What the task asks
Produce word for word the lines of the data below running from the one that has "match r with" to the one that has "(** The change", inclusive, and no others.

Information given
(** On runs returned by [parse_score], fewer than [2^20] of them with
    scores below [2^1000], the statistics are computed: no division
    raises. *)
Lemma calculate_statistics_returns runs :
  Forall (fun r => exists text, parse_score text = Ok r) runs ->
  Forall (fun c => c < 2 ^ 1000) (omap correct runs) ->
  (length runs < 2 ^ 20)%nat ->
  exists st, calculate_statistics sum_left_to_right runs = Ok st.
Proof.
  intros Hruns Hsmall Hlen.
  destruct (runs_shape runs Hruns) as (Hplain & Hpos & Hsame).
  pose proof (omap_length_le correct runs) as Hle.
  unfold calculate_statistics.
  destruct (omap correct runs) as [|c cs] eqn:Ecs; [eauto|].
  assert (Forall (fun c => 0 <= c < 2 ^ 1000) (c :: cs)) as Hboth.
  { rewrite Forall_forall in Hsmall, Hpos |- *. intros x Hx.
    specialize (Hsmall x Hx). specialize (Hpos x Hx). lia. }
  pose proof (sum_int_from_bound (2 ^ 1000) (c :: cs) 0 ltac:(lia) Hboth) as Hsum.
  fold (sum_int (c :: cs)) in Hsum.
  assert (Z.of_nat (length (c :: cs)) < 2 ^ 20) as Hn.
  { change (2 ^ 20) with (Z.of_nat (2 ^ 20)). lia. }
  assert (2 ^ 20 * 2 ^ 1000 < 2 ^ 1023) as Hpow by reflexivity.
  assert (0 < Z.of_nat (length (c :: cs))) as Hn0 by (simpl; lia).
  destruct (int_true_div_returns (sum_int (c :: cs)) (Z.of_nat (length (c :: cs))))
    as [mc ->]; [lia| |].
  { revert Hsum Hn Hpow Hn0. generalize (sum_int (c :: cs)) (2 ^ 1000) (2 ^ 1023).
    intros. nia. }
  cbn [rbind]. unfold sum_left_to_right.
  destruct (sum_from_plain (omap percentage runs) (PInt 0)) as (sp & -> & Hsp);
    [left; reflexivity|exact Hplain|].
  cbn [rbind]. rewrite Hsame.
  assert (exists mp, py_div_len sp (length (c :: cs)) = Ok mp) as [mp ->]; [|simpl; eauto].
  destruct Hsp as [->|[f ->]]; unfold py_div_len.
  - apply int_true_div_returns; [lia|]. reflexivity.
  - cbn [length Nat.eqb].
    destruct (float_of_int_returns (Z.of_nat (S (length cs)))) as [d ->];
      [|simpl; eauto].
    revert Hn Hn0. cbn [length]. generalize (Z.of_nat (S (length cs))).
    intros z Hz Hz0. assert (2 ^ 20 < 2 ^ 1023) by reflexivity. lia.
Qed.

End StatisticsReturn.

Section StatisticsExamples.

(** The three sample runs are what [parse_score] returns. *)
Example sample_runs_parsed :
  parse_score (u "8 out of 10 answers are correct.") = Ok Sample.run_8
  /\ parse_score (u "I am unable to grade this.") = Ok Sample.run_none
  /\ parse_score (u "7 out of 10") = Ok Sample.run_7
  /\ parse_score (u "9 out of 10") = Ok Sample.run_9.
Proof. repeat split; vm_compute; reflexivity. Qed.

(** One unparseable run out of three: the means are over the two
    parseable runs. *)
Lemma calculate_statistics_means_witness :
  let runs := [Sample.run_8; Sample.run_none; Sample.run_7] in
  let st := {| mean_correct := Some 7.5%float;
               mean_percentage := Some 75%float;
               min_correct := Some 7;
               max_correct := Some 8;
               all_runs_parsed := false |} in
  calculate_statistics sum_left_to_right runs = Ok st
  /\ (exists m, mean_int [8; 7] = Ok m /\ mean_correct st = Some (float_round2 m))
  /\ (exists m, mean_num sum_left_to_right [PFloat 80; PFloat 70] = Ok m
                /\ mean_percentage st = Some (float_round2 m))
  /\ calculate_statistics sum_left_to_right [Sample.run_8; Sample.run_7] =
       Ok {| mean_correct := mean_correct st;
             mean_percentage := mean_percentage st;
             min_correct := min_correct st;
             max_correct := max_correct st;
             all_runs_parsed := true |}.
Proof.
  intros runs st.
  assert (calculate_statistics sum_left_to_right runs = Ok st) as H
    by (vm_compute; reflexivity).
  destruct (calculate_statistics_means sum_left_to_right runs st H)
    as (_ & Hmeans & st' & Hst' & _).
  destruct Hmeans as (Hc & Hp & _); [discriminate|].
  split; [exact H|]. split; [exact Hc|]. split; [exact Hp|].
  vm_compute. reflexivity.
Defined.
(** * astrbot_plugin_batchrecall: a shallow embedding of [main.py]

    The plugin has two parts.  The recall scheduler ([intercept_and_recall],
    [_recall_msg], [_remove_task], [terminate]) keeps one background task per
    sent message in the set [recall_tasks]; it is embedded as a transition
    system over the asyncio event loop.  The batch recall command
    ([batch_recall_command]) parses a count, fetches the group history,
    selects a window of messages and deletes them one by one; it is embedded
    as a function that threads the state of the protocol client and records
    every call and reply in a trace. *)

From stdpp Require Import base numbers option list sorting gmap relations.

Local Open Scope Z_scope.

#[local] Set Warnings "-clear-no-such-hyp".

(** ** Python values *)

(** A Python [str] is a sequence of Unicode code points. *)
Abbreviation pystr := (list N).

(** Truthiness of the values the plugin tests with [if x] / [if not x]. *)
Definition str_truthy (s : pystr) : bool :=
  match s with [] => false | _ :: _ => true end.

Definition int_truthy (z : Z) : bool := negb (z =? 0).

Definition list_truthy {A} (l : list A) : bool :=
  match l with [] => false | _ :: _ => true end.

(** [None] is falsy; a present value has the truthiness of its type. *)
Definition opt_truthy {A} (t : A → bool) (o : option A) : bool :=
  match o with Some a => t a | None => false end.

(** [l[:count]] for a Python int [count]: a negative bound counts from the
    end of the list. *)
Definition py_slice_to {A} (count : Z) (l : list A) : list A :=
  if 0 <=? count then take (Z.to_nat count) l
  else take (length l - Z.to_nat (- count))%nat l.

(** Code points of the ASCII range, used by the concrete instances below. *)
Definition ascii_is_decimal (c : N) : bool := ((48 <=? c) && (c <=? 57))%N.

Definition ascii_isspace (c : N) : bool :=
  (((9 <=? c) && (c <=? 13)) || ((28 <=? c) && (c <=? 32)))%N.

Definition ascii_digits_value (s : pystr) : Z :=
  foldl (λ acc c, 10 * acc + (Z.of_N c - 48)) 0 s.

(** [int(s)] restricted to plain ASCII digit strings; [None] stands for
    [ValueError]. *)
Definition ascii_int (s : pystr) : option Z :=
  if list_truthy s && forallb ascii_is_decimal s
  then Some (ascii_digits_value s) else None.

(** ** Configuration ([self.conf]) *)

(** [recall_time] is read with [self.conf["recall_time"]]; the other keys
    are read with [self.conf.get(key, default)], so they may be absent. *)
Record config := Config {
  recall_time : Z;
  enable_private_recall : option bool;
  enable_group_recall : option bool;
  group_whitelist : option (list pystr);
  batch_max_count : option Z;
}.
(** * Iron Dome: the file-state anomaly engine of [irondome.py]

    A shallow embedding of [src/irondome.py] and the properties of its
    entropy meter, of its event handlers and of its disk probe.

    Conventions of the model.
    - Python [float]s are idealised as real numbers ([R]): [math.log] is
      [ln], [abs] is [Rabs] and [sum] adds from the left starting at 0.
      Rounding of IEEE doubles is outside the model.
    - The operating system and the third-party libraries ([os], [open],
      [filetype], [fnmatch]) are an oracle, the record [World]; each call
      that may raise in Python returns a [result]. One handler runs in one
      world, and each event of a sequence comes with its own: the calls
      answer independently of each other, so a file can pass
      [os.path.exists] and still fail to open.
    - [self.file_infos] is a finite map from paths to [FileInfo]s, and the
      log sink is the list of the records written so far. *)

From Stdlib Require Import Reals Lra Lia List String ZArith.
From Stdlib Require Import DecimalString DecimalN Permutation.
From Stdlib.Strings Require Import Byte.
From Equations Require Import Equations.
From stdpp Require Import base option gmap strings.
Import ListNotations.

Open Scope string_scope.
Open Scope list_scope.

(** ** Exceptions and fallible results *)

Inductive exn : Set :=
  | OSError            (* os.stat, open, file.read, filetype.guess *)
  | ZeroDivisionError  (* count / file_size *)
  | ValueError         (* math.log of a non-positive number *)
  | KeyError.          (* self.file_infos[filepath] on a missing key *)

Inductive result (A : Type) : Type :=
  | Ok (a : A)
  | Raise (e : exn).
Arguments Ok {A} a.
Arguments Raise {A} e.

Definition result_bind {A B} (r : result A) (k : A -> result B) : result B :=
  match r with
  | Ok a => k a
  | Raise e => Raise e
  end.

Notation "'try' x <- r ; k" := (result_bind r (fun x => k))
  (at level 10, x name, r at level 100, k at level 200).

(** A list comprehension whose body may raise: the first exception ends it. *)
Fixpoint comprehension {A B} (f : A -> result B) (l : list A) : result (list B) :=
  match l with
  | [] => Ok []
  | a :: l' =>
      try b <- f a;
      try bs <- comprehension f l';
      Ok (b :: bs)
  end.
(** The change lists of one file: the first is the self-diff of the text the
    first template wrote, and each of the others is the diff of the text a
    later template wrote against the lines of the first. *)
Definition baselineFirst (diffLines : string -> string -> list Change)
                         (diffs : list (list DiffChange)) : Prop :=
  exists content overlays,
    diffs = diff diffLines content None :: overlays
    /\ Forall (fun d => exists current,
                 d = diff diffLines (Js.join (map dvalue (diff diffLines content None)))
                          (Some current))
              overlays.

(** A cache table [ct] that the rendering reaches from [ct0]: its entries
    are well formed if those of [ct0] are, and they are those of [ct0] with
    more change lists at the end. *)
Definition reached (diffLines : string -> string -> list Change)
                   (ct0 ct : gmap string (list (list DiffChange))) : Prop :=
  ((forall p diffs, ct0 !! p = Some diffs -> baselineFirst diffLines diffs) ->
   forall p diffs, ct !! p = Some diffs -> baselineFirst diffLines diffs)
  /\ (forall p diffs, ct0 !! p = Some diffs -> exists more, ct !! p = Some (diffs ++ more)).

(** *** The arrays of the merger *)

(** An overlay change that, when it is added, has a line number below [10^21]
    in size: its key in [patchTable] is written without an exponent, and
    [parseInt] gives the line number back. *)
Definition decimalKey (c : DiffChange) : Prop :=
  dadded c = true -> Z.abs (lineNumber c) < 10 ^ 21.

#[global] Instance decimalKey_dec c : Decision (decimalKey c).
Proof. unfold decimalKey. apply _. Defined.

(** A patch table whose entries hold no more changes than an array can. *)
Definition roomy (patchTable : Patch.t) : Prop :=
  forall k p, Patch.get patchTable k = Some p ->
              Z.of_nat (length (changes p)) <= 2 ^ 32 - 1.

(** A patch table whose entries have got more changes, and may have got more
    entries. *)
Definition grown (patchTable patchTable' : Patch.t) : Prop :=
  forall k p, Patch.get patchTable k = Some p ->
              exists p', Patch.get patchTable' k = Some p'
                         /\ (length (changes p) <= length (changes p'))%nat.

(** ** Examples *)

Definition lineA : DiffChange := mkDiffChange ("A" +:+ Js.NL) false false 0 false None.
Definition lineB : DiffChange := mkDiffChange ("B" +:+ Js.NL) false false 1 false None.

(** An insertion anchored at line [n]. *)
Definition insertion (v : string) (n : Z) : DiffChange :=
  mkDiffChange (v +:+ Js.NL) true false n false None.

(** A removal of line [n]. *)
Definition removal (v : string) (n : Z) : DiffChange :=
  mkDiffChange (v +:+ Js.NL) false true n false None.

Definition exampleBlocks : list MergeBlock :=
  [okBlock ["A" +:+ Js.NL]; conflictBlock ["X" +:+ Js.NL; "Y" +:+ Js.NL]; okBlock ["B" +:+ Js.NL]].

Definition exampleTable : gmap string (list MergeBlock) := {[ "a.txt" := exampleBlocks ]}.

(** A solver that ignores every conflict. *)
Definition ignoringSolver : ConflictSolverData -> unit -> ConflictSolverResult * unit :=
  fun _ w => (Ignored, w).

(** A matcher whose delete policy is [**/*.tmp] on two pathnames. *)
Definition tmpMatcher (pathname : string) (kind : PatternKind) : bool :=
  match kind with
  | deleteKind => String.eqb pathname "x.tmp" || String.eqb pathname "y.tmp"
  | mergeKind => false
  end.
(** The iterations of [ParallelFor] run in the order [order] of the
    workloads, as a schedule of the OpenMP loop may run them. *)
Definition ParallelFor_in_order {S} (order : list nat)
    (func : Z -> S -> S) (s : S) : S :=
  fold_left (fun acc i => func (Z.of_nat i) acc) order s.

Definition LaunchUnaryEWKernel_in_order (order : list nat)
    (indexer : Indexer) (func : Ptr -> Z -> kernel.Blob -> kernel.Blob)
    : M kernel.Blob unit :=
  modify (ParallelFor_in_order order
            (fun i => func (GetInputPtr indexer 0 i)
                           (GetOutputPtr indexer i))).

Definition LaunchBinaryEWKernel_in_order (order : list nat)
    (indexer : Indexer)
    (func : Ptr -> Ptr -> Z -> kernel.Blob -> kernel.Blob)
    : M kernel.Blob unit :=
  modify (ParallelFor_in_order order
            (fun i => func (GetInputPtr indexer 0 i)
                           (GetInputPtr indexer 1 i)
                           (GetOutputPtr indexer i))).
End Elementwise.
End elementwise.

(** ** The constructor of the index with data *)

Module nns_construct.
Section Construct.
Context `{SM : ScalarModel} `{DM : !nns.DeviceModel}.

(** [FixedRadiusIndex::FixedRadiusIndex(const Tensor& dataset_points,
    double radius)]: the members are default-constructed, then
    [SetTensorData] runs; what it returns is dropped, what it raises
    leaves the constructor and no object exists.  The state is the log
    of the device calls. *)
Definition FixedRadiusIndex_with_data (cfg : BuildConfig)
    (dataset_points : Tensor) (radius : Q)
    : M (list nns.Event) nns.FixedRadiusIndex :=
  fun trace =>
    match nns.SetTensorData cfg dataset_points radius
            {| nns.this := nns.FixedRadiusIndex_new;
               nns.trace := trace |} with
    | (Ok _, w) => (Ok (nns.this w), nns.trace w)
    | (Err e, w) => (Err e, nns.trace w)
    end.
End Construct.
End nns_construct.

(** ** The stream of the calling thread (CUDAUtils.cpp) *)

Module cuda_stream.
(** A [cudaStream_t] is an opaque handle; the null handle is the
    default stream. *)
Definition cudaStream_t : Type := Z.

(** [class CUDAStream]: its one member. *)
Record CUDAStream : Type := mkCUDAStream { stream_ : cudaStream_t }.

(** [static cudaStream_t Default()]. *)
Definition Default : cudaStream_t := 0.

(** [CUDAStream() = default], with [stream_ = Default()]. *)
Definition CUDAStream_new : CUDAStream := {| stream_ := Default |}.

Result
  match r with
  | Ok a => k a
  | Raise e => Raise e
  end.

Notation "'try' x <- r ; k" := (result_bind r (fun x => k))
  (at level 10, x name, r at level 100, k at level 200).

(** A list comprehension whose body may raise: the first exception ends it. *)
Fixpoint comprehension {A B} (f : A -> result B) (l : list A) : result (list B) :=
  match l with
  | [] => Ok []
  | a :: l' =>
      try b <- f a;
      try bs <- comprehension f l';
      Ok (b :: bs)
  end.
(** The change lists of one file: the first is the self-diff of the text the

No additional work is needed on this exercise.